● **ACTION ITEM**
Below are the entries; give again exactly the lines from the one mentioning "(** ** Strings *)" through the one mentioning "(** Decoder for", inclusive.
● ● ● ●
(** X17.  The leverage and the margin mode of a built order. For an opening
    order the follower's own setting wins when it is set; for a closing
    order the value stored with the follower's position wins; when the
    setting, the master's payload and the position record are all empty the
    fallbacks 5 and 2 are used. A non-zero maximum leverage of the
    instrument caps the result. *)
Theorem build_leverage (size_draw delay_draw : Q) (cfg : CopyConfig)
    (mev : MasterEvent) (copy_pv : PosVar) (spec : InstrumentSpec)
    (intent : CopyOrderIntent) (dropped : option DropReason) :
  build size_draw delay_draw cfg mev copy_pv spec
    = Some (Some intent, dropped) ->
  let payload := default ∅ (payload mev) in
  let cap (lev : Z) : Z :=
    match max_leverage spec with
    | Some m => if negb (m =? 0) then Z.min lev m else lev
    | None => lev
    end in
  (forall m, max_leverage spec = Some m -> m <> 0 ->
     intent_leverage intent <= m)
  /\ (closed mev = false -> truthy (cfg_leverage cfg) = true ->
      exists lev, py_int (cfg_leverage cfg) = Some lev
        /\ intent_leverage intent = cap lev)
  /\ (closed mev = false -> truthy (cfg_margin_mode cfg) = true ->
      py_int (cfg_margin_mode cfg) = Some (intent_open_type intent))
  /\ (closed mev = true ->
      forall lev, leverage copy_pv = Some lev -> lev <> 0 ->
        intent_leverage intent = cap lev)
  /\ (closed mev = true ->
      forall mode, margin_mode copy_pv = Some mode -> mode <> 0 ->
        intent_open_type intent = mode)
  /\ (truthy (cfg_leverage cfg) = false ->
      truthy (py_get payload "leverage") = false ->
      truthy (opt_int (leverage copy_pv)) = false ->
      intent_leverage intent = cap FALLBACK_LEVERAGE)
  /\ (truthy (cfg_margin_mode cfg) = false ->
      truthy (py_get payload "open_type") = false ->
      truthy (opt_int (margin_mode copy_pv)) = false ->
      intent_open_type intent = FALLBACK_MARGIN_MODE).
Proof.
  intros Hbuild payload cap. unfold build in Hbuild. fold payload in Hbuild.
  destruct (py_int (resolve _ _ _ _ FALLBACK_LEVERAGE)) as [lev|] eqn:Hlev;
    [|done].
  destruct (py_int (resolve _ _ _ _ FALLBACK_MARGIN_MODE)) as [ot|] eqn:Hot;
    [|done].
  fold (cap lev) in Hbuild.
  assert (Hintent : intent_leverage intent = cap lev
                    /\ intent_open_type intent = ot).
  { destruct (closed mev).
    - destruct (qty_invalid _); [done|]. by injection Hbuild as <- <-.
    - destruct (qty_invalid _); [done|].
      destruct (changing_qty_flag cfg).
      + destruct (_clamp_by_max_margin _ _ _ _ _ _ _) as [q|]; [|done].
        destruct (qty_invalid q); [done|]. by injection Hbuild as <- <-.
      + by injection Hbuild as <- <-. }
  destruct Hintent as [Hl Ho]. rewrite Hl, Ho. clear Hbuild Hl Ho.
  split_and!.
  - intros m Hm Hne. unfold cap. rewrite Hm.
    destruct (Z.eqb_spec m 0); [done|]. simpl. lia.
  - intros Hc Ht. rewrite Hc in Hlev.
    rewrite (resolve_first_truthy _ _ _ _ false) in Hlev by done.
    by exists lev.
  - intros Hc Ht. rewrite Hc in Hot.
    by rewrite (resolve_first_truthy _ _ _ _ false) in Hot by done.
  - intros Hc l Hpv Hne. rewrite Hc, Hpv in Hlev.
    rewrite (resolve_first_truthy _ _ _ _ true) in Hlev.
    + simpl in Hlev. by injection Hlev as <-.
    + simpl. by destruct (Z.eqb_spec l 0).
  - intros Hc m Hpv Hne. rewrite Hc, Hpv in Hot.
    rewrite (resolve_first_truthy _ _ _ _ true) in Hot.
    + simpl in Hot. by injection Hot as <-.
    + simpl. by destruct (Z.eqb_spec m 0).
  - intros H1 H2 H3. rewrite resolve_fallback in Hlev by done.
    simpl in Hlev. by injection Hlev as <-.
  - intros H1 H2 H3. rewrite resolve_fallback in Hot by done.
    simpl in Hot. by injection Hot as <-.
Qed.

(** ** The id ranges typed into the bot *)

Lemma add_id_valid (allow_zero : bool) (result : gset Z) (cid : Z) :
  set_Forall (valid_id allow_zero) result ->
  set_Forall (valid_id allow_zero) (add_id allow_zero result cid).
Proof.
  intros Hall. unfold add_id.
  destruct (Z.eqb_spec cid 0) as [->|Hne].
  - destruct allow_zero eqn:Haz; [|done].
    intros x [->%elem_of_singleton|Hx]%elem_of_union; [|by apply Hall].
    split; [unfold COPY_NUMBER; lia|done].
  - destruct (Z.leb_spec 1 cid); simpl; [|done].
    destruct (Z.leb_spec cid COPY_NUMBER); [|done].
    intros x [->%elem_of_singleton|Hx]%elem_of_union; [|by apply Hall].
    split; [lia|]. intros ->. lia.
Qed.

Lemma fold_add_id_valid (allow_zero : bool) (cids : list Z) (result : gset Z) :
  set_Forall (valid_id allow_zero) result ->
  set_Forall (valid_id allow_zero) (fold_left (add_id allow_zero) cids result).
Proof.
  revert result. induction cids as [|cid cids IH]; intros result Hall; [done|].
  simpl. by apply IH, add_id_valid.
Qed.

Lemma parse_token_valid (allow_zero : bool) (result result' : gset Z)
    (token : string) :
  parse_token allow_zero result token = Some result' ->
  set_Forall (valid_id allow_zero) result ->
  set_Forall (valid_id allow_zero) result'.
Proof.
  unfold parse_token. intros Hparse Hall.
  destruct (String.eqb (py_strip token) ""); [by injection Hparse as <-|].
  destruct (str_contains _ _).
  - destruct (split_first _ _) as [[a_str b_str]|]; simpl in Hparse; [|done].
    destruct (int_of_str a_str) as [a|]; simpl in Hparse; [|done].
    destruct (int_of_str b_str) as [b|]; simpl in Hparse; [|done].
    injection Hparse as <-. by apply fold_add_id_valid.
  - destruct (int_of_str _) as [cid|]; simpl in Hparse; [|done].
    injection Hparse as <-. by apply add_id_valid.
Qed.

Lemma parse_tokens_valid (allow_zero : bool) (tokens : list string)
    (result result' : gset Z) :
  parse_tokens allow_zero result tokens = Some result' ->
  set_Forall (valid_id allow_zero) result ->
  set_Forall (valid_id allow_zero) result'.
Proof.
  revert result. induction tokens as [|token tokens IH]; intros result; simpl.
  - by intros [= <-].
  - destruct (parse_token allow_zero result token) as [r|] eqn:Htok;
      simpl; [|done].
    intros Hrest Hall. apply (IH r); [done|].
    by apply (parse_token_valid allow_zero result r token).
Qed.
● ● ● ●
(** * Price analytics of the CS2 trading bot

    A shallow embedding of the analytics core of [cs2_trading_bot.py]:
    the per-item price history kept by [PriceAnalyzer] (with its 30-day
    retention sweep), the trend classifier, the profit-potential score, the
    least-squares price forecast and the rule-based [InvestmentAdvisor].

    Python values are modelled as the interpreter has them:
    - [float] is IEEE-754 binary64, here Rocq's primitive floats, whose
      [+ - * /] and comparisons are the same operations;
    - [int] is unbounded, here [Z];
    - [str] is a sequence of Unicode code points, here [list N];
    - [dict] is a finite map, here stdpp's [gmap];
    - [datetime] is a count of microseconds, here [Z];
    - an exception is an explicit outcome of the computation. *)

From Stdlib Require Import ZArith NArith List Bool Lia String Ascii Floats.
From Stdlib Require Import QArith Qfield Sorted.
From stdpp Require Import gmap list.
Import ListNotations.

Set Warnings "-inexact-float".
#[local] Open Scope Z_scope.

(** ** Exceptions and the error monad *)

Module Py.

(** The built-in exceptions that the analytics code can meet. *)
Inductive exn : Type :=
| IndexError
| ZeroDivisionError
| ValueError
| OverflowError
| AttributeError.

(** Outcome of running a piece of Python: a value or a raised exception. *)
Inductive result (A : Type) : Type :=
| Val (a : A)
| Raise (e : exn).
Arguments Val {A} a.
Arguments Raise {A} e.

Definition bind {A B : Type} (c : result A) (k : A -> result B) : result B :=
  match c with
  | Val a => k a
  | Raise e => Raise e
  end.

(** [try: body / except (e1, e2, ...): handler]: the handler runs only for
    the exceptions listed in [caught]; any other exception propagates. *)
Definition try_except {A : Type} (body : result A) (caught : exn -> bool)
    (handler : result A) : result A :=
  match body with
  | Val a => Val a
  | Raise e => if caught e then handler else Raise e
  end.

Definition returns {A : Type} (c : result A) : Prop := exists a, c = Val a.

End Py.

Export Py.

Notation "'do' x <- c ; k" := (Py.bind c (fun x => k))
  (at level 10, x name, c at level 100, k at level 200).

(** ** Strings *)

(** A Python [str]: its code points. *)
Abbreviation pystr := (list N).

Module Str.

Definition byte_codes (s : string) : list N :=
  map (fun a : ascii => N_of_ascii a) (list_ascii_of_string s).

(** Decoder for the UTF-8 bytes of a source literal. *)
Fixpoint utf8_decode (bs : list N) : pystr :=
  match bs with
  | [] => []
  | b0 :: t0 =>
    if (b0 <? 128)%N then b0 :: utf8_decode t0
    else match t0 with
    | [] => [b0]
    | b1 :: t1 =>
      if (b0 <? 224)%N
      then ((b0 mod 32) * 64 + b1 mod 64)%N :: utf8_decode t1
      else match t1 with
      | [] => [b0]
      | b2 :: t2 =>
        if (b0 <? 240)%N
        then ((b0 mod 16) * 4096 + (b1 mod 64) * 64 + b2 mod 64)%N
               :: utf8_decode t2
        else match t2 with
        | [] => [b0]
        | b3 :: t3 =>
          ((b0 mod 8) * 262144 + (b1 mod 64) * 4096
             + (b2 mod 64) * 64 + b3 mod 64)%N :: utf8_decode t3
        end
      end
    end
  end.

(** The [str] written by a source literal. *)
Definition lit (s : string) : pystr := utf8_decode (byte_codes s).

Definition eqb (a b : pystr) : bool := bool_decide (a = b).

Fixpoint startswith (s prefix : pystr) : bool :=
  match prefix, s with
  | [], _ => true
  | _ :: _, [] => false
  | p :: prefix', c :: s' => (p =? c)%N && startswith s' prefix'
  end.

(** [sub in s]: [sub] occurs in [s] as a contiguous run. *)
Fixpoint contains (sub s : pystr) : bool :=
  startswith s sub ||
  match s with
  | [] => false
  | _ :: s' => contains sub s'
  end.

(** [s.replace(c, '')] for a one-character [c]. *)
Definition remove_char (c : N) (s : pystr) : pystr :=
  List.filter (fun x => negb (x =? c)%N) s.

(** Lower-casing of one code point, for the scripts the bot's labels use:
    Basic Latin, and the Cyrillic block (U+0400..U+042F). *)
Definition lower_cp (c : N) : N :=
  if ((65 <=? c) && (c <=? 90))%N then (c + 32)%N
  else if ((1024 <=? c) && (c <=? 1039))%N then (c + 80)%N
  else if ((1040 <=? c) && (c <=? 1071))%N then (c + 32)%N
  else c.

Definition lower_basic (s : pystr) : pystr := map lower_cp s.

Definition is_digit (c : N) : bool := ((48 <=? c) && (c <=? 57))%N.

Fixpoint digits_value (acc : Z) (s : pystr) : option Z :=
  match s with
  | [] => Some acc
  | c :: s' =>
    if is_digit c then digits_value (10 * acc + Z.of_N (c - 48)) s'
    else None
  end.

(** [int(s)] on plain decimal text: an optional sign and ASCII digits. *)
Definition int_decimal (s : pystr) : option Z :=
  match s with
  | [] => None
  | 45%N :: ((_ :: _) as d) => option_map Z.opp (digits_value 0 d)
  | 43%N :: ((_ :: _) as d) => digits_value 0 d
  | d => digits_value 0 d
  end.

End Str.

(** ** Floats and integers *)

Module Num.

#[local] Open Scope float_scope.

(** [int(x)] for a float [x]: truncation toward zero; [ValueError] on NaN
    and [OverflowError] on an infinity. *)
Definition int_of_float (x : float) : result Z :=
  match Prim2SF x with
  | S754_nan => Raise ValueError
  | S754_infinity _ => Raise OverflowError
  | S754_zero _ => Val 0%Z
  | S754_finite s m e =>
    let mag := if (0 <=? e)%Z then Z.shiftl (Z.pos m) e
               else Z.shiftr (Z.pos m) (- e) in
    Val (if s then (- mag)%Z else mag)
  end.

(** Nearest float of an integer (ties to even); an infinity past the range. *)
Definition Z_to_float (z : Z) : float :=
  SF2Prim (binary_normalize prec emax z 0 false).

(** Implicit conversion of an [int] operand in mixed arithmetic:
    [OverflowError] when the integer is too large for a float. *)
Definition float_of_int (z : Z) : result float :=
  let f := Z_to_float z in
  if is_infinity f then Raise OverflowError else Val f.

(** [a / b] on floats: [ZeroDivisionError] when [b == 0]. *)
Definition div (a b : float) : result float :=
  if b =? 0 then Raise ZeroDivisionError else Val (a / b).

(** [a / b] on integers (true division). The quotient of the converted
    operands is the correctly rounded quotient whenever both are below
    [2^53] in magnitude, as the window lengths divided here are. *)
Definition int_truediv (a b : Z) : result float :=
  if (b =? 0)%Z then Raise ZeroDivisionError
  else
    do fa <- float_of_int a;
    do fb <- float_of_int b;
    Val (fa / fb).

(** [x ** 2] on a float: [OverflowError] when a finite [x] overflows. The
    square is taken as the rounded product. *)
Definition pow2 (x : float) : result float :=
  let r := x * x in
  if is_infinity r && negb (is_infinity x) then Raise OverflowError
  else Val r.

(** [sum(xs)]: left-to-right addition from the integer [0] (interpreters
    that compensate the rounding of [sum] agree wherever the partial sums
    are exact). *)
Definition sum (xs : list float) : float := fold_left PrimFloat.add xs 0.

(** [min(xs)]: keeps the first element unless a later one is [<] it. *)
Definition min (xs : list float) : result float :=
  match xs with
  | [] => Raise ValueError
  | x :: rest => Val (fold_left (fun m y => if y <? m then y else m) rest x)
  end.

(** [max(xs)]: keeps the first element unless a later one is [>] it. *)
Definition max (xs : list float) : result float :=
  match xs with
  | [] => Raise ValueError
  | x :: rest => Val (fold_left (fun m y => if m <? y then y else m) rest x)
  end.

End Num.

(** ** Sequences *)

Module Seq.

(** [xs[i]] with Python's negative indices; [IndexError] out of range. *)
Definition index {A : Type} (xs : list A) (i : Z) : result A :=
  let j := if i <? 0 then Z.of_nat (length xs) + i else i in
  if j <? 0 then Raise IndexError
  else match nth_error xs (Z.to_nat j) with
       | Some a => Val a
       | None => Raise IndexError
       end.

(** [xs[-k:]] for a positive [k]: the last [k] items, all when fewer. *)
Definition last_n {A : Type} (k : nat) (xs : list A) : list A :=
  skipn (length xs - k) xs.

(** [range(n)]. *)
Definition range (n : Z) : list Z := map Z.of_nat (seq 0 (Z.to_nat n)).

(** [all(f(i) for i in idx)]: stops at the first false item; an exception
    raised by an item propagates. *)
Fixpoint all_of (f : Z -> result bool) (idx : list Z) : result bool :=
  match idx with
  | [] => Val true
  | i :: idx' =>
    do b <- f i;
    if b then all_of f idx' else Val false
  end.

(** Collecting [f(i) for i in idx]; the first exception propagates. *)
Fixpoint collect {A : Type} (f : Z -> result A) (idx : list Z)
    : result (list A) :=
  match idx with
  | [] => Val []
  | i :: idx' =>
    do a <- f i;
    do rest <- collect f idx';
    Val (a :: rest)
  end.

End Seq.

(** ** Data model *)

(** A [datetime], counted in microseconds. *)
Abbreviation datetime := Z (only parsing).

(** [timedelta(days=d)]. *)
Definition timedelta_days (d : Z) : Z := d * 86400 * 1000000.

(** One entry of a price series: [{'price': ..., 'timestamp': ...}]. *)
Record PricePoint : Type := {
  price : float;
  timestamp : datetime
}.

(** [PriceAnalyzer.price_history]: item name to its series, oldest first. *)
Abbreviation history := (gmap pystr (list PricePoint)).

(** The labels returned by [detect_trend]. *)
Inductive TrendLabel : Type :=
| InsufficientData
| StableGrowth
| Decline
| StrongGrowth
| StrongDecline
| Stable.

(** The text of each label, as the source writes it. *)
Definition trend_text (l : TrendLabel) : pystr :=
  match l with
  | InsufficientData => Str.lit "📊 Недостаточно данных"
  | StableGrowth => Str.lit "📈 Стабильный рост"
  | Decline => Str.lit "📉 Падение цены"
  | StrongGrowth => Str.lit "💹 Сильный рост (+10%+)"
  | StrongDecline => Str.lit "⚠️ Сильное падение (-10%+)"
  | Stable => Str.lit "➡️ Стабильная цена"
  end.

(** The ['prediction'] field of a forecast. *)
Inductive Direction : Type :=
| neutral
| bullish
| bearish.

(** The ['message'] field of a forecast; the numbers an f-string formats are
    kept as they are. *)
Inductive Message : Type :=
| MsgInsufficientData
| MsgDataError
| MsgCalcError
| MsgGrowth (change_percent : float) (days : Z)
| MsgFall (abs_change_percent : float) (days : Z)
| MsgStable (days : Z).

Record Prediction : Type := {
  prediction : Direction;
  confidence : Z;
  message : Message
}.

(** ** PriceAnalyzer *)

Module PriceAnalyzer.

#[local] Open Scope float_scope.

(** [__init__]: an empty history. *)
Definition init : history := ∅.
● ● ● ●
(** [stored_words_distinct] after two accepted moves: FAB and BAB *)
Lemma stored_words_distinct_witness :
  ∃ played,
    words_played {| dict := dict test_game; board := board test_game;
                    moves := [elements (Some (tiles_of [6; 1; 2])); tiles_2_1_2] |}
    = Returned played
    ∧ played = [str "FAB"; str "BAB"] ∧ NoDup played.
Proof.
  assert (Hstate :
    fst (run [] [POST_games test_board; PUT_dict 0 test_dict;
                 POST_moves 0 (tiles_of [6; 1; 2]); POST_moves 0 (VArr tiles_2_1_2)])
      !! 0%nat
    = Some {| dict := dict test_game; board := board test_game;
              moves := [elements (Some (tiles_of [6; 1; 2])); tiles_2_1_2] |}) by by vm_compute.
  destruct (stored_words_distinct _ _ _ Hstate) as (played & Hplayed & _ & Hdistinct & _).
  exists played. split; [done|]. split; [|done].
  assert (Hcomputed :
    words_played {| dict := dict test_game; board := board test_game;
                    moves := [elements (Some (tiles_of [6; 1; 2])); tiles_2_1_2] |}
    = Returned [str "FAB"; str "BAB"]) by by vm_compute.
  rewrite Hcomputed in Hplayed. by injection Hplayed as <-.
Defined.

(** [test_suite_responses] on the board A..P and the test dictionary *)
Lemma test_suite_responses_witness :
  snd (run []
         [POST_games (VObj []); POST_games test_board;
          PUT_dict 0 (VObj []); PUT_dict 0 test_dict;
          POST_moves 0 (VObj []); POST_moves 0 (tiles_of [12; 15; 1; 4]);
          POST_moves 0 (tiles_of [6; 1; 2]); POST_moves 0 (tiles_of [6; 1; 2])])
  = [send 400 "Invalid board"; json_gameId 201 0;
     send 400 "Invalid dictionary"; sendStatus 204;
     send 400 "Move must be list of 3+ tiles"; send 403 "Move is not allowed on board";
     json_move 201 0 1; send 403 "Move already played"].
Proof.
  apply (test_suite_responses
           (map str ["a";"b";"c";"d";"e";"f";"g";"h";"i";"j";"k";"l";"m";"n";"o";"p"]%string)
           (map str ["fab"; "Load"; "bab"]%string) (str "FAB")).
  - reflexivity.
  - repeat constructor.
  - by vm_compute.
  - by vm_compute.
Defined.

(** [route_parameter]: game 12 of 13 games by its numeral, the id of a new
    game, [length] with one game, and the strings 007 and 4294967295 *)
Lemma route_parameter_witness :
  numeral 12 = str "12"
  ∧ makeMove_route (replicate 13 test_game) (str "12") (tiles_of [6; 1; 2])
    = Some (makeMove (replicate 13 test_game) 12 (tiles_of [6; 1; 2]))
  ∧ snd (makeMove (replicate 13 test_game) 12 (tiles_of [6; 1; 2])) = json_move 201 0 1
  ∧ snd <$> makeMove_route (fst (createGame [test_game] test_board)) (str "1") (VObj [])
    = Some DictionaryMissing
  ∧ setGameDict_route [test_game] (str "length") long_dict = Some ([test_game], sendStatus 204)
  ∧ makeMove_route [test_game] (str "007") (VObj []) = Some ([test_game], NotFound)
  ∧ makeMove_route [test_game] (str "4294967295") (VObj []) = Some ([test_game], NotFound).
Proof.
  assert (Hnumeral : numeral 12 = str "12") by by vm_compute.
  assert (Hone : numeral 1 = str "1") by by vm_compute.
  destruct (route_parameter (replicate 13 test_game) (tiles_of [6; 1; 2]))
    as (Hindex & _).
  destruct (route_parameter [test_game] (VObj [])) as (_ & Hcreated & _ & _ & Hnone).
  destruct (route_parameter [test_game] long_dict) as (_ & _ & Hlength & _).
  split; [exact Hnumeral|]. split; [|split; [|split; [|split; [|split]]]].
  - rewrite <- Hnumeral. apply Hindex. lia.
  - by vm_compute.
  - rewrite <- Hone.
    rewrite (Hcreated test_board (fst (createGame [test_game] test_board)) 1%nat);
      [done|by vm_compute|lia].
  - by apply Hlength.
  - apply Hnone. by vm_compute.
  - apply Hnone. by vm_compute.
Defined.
● ● ● ●
● **WRITTEN RESPONSE**
(** ** Strings *)

(** A Python [str]: its code points. *)
Abbreviation pystr := (list N).

Module Str.

Definition byte_codes (s : string) : list N :=
  map (fun a : ascii => N_of_ascii a) (list_ascii_of_string s).

(** Decoder for the UTF-8 bytes of a source literal. *)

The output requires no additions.